Information
(* ===== verification/CoverageTypes.v ===== *)
(** * fotwd failover: the records of the coverage journal

    Models the data of [crates/fotwd/src/failover/coverage.rs]: engines, the
    saved local plan and its validation, why a session switched, provider
    epochs, committed intervals, the journal's header and its three kinds of
    entry. *)

From S2P Require Import Prelude Float32 SttTypes.

Local Open Scope Z_scope.

Record EngineDescriptor := mkEngine {
  provider : string;
  model : string;
  revision : option string;
  capabilities : SttCapabilities;
}.

#[export] Instance EngineDescriptor_eq_dec : EqDecision EngineDescriptor.
Proof. solve_decision. Defined.

Record LocalPlan := mkLocalPlan {
  plan_engine : EngineDescriptor;
  language : option string;
  endpoint : EndpointConfig;
}.

Inductive SwitchReason :=
| ReasonAuth
| ReasonQuota
| TransportBudget
| RateLimitBudget
| SpeechStall
| Manual
| ResumePending
| FinishingTail.

#[export] Instance SwitchReason_eq_dec : EqDecision SwitchReason.
Proof. solve_decision. Defined.

Record ProviderEpoch := mkEpoch {
  number : Z;
  ep_from_sample : Z;
  reason : option SwitchReason;
  ep_engine : EngineDescriptor;
}.

#[export] Instance ProviderEpoch_eq_dec : EqDecision ProviderEpoch.
Proof. solve_decision. Defined.

Record CommittedAudio := mkCommitted {
  epoch : Z;
  from_sample : Z;
  through_sample : Z;
  segments : list TranscriptSegment;
  gap : option string;
}.

(** The derived [PartialEq] of a commit. *)
Definition commit_eqb (a b : CommittedAudio) : bool :=
  (epoch a =? epoch b) && (from_sample a =? from_sample b)
  && (through_sample a =? through_sample b)
  && list_eqb segment_eqb (segments a) (segments b) && bool_decide (gap a = gap b).

Inductive CommitOutcome := New | AlreadyCommitted.

Record Header := mkHeader {
  schema : Z;
  session_id : string;
  source : Source;
  first_sample : Z;
  initial : EngineDescriptor;
  fallback : option LocalPlan;
}.

Inductive Entry :=
| Opened (header : Header)
| Switched (e : ProviderEpoch)
| Committed (commit : CommittedAudio).

(** An [io::Error], as the failure it reports. *)
Inductive IoError :=
| Invalid (message : string)
| OsError (what : string).

Definition MAX_RECORD_BYTES : Z := 1048576.

Definition validate_engine (engine : EngineDescriptor) : result unit IoError :=
  if (slen (provider engine) =? 0)
     || (128 <? slen (provider engine))
     || (slen (model engine) =? 0)
     || (512 <? slen (model engine))
     || is_some_and (revision engine) (fun r => 512 <? slen r)
  then Err (Invalid "invalid provider identity")
  else Ok tt.

(** [fotw_stt::local::PROVIDER] and [fotw_stt::speechd::PROVIDER]. *)
Definition LOCAL_PROVIDER : string := "whispercpp".
Definition SPEECHD_PROVIDER : string := "fotw-speechd".

Definition is_ascii_alphanumeric (b : ascii) : bool :=
  let n := Z.of_nat (nat_of_ascii b) in
  ((48 <=? n) && (n <=? 57)) || ((65 <=? n) && (n <=? 90)) || ((97 <=? n) && (n <=? 122)).

Definition language_ok (l : string) : bool :=
  negb ((slen l =? 0) || (32 <? slen l)
        || negb (forallb (fun b => is_ascii_alphanumeric b || bool_decide (b = "-"%char))
                   (String.list_ascii_of_string l))).

(** [(lo..=hi).contains(&x)]. *)
Definition f32_in (lo hi : Z) (x : f32) : bool :=
  f32_leb (f32_of_Z lo) x && f32_leb x (f32_of_Z hi).

Definition validate_plan (self : LocalPlan) : result unit IoError :=
  let? _ := validate_engine (plan_engine self) in
  let e := endpoint self in
  let local := [LOCAL_PROVIDER; SPEECHD_PROVIDER] in
  if negb (bool_decide (provider (plan_engine self) ∈ local))
     || is_some_and (language self) (fun l => negb (language_ok l))
     || negb ((1 <=? frame_ms e) && (frame_ms e <=? 1000))
     || (5000 <? preroll_ms e)
     || (30000 <? hangover_ms e)
     || (hard_max_ms e =? 0)
     || (30000 <? hard_max_ms e)
     || (30000 <? soft_max_ms e)
     || (hard_max_ms e <? min_speech_ms e)
     || (floor_window_ms e <? frame_ms e)
     || (60000 <? floor_window_ms e)
     || negb (f32_is_finite (margin_db e))
     || negb (f32_in 0 120 (margin_db e))
     || negb (f32_is_finite (speech_floor_db e))
     || negb (f32_in (-160) 0 (speech_floor_db e))
     || negb (f32_is_finite (min_range_db e))
     || negb (f32_in 0 120 (min_range_db e))
  then Err (Invalid "invalid saved local inference plan")
  else Ok tt.

Example default_endpoint_is_a_valid_plan :
  validate_plan (mkLocalPlan (mkEngine LOCAL_PROVIDER "base.en" None caps_deepgram)
                   (Some "en-US"%string) endpoint_default) = Ok tt.
Proof. vm_compute. reflexivity. Qed.
(** ** The cycle budget *)

(** One failed reconnect: the stream says it is reconnecting, perhaps opens,
    and dies again with a transport error. *)
Record FailedCycle := mkCycle {
  cy_reconnect : Z;
  cy_open : option Z;
  cy_error : Z;
  cy_what : SttError;
}.

Definition cycle_observations (c : FailedCycle) : list Observation :=
  ObsState (cy_reconnect c) Reconnecting ::
  match cy_open c with Some t => [ObsState t Open] | None => [] end ++
  [ObsError (cy_error c) (cy_what c)].

Definition transport_class (e : SttError) : Prop := class e = Network \/ class e = Server.

(** Mid-episode, after [n] failed cycles since the first error at [t0]. *)
Definition episode (l : HandoffLimits) (t0 n : Z) (p : HandoffPolicy) : Prop :=
  limits p = l /\ decision p = KeepCloud /\ transport_since p = Some t0 /\
  pressure_since p = None /\ failed_cycles p = n /\ cycle_armed p = false.

Lemma episode_tick l t0 n p now :
  episode l t0 n p -> 0 < healthy_open_ms l -> 0 < speech_samples_without_final l ->
  (opened_since p = None \/ opened_since p = Some now) ->
  now < t0 + retry_budget_ms l -> t0 <= now ->
  tick p now (speech_at_final p) = p.
Proof.
  intros (Hl&Hd&Ht&Hp&Hf&Ha) Hh Hs Ho Hb Hle. unfold tick.
  keeping Hd.
  assert (Hopen : is_some_and (opened_since p)
    (fun opened => healthy_open_ms (limits p) <=? sat_sub now opened) = false).
  { destruct Ho as [-> | ->]; [done|]. simpl. apply Z.leb_gt. rewrite Hl. mlia. }
  rewrite Hopen, Ht, Hp, Hl. simpl.
  rewrite (proj2 (Z.leb_gt (retry_budget_ms l) (sat_sub now t0))) by mlia.
  rewrite (proj2 (Z.leb_gt (speech_samples_without_final l) _)); [done|]. mlia.
Qed.

Lemma episode_cycle l t0 n p c :
  episode l t0 n p -> 0 < healthy_open_ms l -> 0 < speech_samples_without_final l ->
  0 <= n < u32_max -> transport_class (cy_what c) ->
  t0 <= cy_error c < t0 + retry_budget_ms l ->
  if max_failed_cycles l <=? n + 1
  then decision (observes p (cycle_observations c)) = Switch TransportBudget
  else episode l t0 (n + 1) (observes p (cycle_observations c)).
Proof.
  intros Hep Hh Hs Hn Hc Ht. pose proof Hep as (Hl&Hd&Htr&Hp&Hf&Ha).
  assert (Hpre : exists q, observes p (cycle_observations c) = on_error q (cy_error c) (cy_what c) /\
    limits q = l /\ decision q = KeepCloud /\ transport_since q = Some t0 /\
    pressure_since q = None /\ failed_cycles q = n /\ cycle_armed q = true).
  { unfold cycle_observations. destruct (cy_open c) as [t|]; cbn [app observes foldl observe].
    - eexists. split; [reflexivity|]. unfold on_state.
      repeat (rewrite bool_decide_false by (simpl; rewrite Hd; tauto)). simpl. done.
    - eexists. split; [reflexivity|]. unfold on_state.
      keeping Hd. simpl. done. }
  destruct Hpre as (q&->&Hl'&Hd'&Ht'&Hp'&Hf'&Ha'). unfold on_error.
  keeping Hd'.
  assert (Hcl : exists o, (o = None \/ o = Some (cy_error c)) /\
    classify q (cy_error c) (cy_what c) =
    fail_cycle (start_transport (set_opened q o) (cy_error c))).
  { unfold classify. destruct Hc as [-> | ->]; simpl; [eexists; split; [|reflexivity]; auto|].
    case_bool_decide; eexists; (split; [|reflexivity]); auto. }
  destruct Hcl as (o&Ho&->). unfold fail_cycle. simpl. rewrite Ha', Hf', Hl', Ht'. simpl.
  assert (Hsat : sat_add32 n 1 = n + 1) by mlia. rewrite Hsat.
  destruct (Z.leb_spec (max_failed_cycles l) (n + 1)).
  - unfold tick. by rewrite bool_decide_true.
  - set (r := mkPolicy _ _ _ _ _ _ _ _ _ _).
    assert (Hr : episode l t0 (n + 1) r) by (unfold episode, r; simpl; by rewrite Hd').
    change (speech_at_final q) with (speech_at_final r).
    rewrite (episode_tick l t0 (n + 1)); try done; lia.
Qed.
(* ===== verification/Json.v ===== *)
(** * What the journals ask of [serde_json]

    The sources serialize records with [serde_json] and read them back line by
    line.  The library itself is not modelled: it is the class [Serde], whose
    [to_chunks] is the sequence of writes [serde_json::to_writer] makes and whose
    [from_slice] is its parser, and the class [JsonLines] states the documented
    behaviour the journals rely on: the compact form of a value contains no raw
    line feed, and a line made of it parses back to the same value (exact for
    finite floats too, since the build enables [float_roundtrip]).

    A reference codec with both properties, for any type assembled from
    countable leaves, shows the class is inhabited; the theorems of its clients
    are instantiated with it in their witnesses. *)

From stdpp Require Import countable.
From S2P Require Import Prelude Bytes Float32 SttTypes CoverageTypes.

Local Open Scope Z_scope.

Definition LF : Z := 10.

Class Serde (A : Type) := {
  to_chunks : A -> list bytes;
  from_slice : bytes -> option A;
}.

Definition to_vec {A} `{Serde A} (a : A) : bytes := concat (to_chunks a).

Class JsonLines (A : Type) `{Serde A} (good : A -> Prop) := {
  json_no_newline a : Forall (fun b => b <> LF) (to_vec a);
  json_roundtrip a : good a -> from_slice (to_vec a ++ [LF]) = Some a;
}.

(** ** The reference codec *)

(** Its bytes are neither a line terminator nor the closing brace a document ends
    with. *)
Definition BRACE : Z := 125.
Definition CR : Z := 13.
Definition clean_byte (b : Z) : Prop := b <> LF /\ b <> CR /\ b <> BRACE.

Class Codec (A : Type) := {
  put : A -> bytes;
  get : bytes -> option (A * bytes);
  get_put a rest : get (put a ++ rest) = Some (a, rest);
  put_clean a : Forall clean_byte (put a);
}.

Fixpoint put_bits (p : positive) : bytes :=
  match p with
  | xH => [44]
  | xO p => 48 :: put_bits p
  | xI p => 49 :: put_bits p
  end.

Fixpoint get_bits (bs : bytes) : option (positive * bytes) :=
  match bs with
  | [] => None
  | b :: bs =>
      if b =? 44 then Some (xH, bs)
      else '(p, rest) ← get_bits bs;
           Some (if b =? 48 then xO p else xI p, rest)
  end.

Lemma get_put_bits p rest : get_bits (put_bits p ++ rest) = Some (p, rest).
Proof. induction p as [p IH|p IH|]; simpl; rewrite ?IH; done. Qed.

Lemma put_bits_clean p : Forall clean_byte (put_bits p).
Proof. induction p; simpl; constructor; (done || constructor). Qed.

(** A countable leaf. *)
Program Definition codec_leaf {A} `{Countable A} : Codec A := {|
  put a := put_bits (encode a);
  get bs := '(p, rest) ← get_bits bs; a ← decode p; Some (a, rest);
|}.
Next Obligation. intros A ? ? a rest. simpl. rewrite get_put_bits. simpl. by rewrite decode_encode. Qed.
Next Obligation. intros A ? ? a. apply put_bits_clean. Qed.

Program Definition codec_pair {A B} `{Codec A, Codec B} : Codec (A * B) := {|
  put '(a, b) := put a ++ put b;
  get bs := '(a, bs) ← get bs; '(b, bs) ← get bs; Some ((a, b), bs);
|}.
Next Obligation. intros A B ? ? [a b] rest. simpl. rewrite <-app_assoc, get_put. simpl. by rewrite get_put. Qed.
Next Obligation. intros A B ? ? [a b]. apply Forall_app. split; apply put_clean. Qed.

(** A type that embeds in another. *)
Program Definition codec_iso {A B} `{Codec B} (f : A -> B) (g : B -> A) (gf : forall a, g (f a) = a) : Codec A := {|
  put a := put (f a);
  get bs := '(b, bs) ← get bs; Some (g b, bs);
|}.
Next Obligation. intros A B ? f g gf a rest. simpl. rewrite get_put. simpl. by rewrite gf. Qed.
Next Obligation. intros A B ? f g gf a. apply put_clean. Qed.

Program Definition codec_sum {A B} `{Codec A, Codec B} : Codec (A + B) := {|
  put s := match s with inl a => 60 :: put a | inr b => 62 :: put b end;
  get bs := match bs with
            | [] => None
            | b :: bs => if b =? 60 then '(a, bs) ← get bs; Some (inl a, bs)
                         else '(b, bs) ← get bs; Some (inr b, bs)
            end;
|}.
Next Obligation. intros A B ? ? [a|b] rest; simpl; by rewrite get_put. Qed.
Next Obligation. intros A B ? ? [a|b]; constructor; (done || apply put_clean). Qed.

(** Lists, behind their length in unary so that parsing is structural. *)
Fixpoint put_list {A} `{Codec A} (l : list A) : bytes :=
  match l with [] => [93] | a :: l => 91 :: put a ++ put_list l end.

Fixpoint get_list {A} `{Codec A} (fuel : nat) (bs : bytes) : option (list A * bytes) :=
  match fuel, bs with
  | S fuel, b :: bs =>
      if b =? 93 then Some ([], bs)
      else '(a, bs) ← get bs; '(l, bs) ← get_list fuel bs; Some (a :: l, bs)
  | _, _ => None
  end.

Lemma get_put_list {A} `{Codec A} (l : list A) fuel rest :
  (length (put_list l) <= fuel)%nat -> get_list fuel (put_list l ++ rest) = Some (l, rest).
Proof.
  revert fuel. induction l as [|a l IH]; intros [|fuel] Hf; simpl in Hf; try lia; [done|].
  simpl. rewrite <-app_assoc, get_put. simpl. rewrite length_app in Hf. by rewrite IH by lia.
Qed.

Program Definition codec_list {A} `{Codec A} : Codec (list A) := {|
  put := put_list;
  get bs := get_list (length bs) bs;
|}.
Next Obligation. intros A ? l rest. apply get_put_list. rewrite length_app. lia. Qed.
Next Obligation.
  intros A ? l. induction l as [|a l IH]; simpl; [repeat constructor; done|].
  constructor; [done|]. apply Forall_app. split; [apply put_clean | done].
Qed.

Definition codec_option {A} `{Codec A} : Codec (option A).
Proof.
  pose (c := codec_sum (A := A) (B := unit) (H0 := codec_leaf)).
  refine (codec_iso (B := A + unit) (fun o => match o with Some a => inl a | None => inr tt end)
            (fun s => match s with inl a => Some a | inr _ => None end) _).
  by intros [].
Defined.

(** A codec is a serializer whose one write is the whole record. *)
Definition serde_of_codec {A} `{Codec A} : Serde A := {|
  to_chunks a := [put a];
  from_slice bs := match get bs with
                   | Some (a, rest) => if bool_decide (rest = [LF]) then Some a else None
                   | None => None
                   end;
|}.

Lemma json_lines_of_codec {A} `{Codec A} (good : A -> Prop) :
  @JsonLines A serde_of_codec good.
Proof.
  split.
  - intros a. unfold to_vec. simpl. rewrite app_nil_r.
    eapply Forall_impl; [apply put_clean|]. by intros b [? _].
  - intros a _. unfold to_vec. simpl. rewrite app_nil_r, get_put. simpl. done.
Qed.

(** ** The codec of a coverage entry *)

Module EntryCodec.

#[local] Existing Instances codec_pair codec_sum codec_list codec_option.
#[local] Instance c_Z : Codec Z := codec_leaf.
#[local] Instance c_bool : Codec bool := codec_leaf.
#[local] Instance c_string : Codec string := codec_leaf.
#[local] Instance c_unit : Codec unit := codec_leaf.
#[local] Instance c_positive : Codec positive := codec_leaf.

#[local] Instance c_float : Codec SpecFloat.spec_float.
Proof.
  refine (codec_iso (B := (bool + bool) + (unit + bool * positive * Z))
    (fun x => match x with
              | SpecFloat.S754_zero s => inl (inl s)
              | SpecFloat.S754_infinity s => inl (inr s)
              | SpecFloat.S754_nan => inr (inl tt)
              | SpecFloat.S754_finite s m e => inr (inr (s, m, e))
              end)
    (fun y => match y with
              | inl (inl s) => SpecFloat.S754_zero s
              | inl (inr s) => SpecFloat.S754_infinity s
              | inr (inl _) => SpecFloat.S754_nan
              | inr (inr (s, m, e)) => SpecFloat.S754_finite s m e
              end) _).
  intros []; done.
Defined.

(** An enumeration, as the index of its constructor in a list. *)
Definition index_of {A} `{EqDecision A} (x : A) : list A -> Z :=
  fix go l := match l with
              | [] => 0
              | y :: l => if decide (x = y) then 0 else 1 + go l
              end.

#[local] Instance c_feature : Codec FeatureAvailability.
Proof.
  refine (codec_iso (fun x => index_of x [Both; Streaming; Batch])
    (fun z => if z =? 0 then Both else if z =? 1 then Streaming else if z =? 2 then Batch else NoFeature) _).
  intros []; done.
Defined.

#[local] Instance c_vocabulary : Codec CustomVocabulary.
Proof.
  refine (codec_iso (fun x => index_of x [Keyterm; Keywords; Prompt])
    (fun z => if z =? 0 then Keyterm else if z =? 1 then Keywords else if z =? 2 then Prompt else NoVocabulary) _).
  intros []; done.
Defined.

#[local] Instance c_retention : Codec RetentionControl.
Proof.
  refine (codec_iso (fun x => index_of x [Param; HeaderControl; Contract])
    (fun z => if z =? 0 then Param else if z =? 1 then HeaderControl else if z =? 2 then Contract else NoControl) _).
  intros []; done.
Defined.

#[local] Instance c_source : Codec Source.
Proof.
  refine (codec_iso (fun x => match x with Mic => true | System => false end)
    (fun b : bool => if b then Mic else System) _). intros []; done.
Defined.

#[local] Instance c_timestamps : Codec TimestampSource.
Proof.
  refine (codec_iso (fun x => match x with Provider => true | Estimated => false end)
    (fun b : bool => if b then Provider else Estimated) _). intros []; done.
Defined.

#[local] Instance c_reason : Codec SwitchReason.
Proof.
  refine (codec_iso
    (fun x => index_of x [ReasonAuth; ReasonQuota; TransportBudget; RateLimitBudget; SpeechStall;
                          Manual; ResumePending])
    (fun z => if z =? 0 then ReasonAuth else if z =? 1 then ReasonQuota
              else if z =? 2 then TransportBudget else if z =? 3 then RateLimitBudget
              else if z =? 4 then SpeechStall else if z =? 5 then Manual
              else if z =? 6 then ResumePending else FinishingTail) _).
  intros []; done.
Defined.

#[local] Instance c_capabilities : Codec SttCapabilities.
Proof.
  refine (codec_iso
    (fun c => (streaming c, batch c, word_timestamps c, diarization c, language_detection c,
               custom_vocabulary c, max_file_bytes c, max_file_seconds c, native_rates c,
               retention_control c, supports_replay_faster_than_realtime c))
    (fun '(a, b, c, d, e, f, g, h, i, j, k) => mkCapabilities a b c d e f g h i j k) _).
  intros []; done.
Defined.

#[local] Instance c_engine : Codec EngineDescriptor.
Proof.
  refine (codec_iso (fun e => (provider e, model e, revision e, capabilities e))
    (fun '(a, b, c, d) => mkEngine a b c d) _). intros []; done.
Defined.

#[local] Instance c_endpoint : Codec EndpointConfig.
Proof.
  refine (codec_iso
    (fun e => (frame_ms e, preroll_ms e, hangover_ms e, min_speech_ms e, soft_max_ms e,
               hard_max_ms e, margin_db e, speech_floor_db e, floor_window_ms e, min_range_db e))
    (fun '(a, b, c, d, e, f, g, h, i, j) => mkEndpointConfig a b c d e f g h i j) _).
  intros []; done.
Defined.

#[local] Instance c_plan : Codec LocalPlan.
Proof.
  refine (codec_iso (fun p => (plan_engine p, language p, endpoint p))
    (fun '(a, b, c) => mkLocalPlan a b c) _). intros []; done.
Defined.

#[local] Instance c_epoch : Codec ProviderEpoch.
Proof.
  refine (codec_iso (fun e => (number e, ep_from_sample e, reason e, ep_engine e))
    (fun '(a, b, c, d) => mkEpoch a b c d) _). intros []; done.
Defined.

#[local] Instance c_word : Codec Word.
Proof.
  refine (codec_iso (fun w => (w_text w, w_start_ms w, w_end_ms w, w_confidence w, w_speaker w))
    (fun '(a, b, c, d, e) => mkWord a b c d e) _). intros []; done.
Defined.

#[local] Instance c_segment : Codec TranscriptSegment.
Proof.
  refine (codec_iso
    (fun s => (id s, seg_session_id s, seg_source s, speaker s, text s, start_ms s, end_ms s,
               words s, confidence s, seg_language s, is_final s, seg_revision s,
               seg_provider s, seg_model s, timestamp_source s))
    (fun '(a, b, c, d, e, f, g, h, i, j, k, l, m, n, o) =>
       mkSegment a b c d e f g h i j k l m n o) _).
  intros []; done.
Defined.

#[local] Instance c_commit : Codec CommittedAudio.
Proof.
  refine (codec_iso (fun c => (epoch c, from_sample c, through_sample c, segments c, gap c))
    (fun '(a, b, c, d, e) => mkCommitted a b c d e) _). intros []; done.
Defined.

#[local] Instance c_header : Codec Header.
Proof.
  refine (codec_iso
    (fun h => (schema h, session_id h, source h, first_sample h, initial h, fallback h))
    (fun '(a, b, c, d, e, f) => mkHeader a b c d e f) _). intros []; done.
Defined.

Definition c_entry : Codec Entry.
Proof.
  refine (codec_iso
    (fun e => match e with Opened h => inl h | Switched p => inr (inl p) | Committed c => inr (inr c) end)
    (fun s => match s with inl h => Opened h | inr (inl p) => Switched p | inr (inr c) => Committed c end) _).
  intros []; done.
Defined.

(** The reference serializer of journal entries. *)
Definition entry_serde : Serde Entry := @serde_of_codec Entry c_entry.

Definition entry_lines (good : Entry -> Prop) : @JsonLines Entry entry_serde good :=
  @json_lines_of_codec Entry c_entry good.

End EntryCodec.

Exercise
Each line of the records that holds the word "System" should be copied out.

Written response
  refine (codec_iso (fun x => match x with Mic => true | System => false end)
    (fun b : bool => if b then Mic else System) _). intros []; done.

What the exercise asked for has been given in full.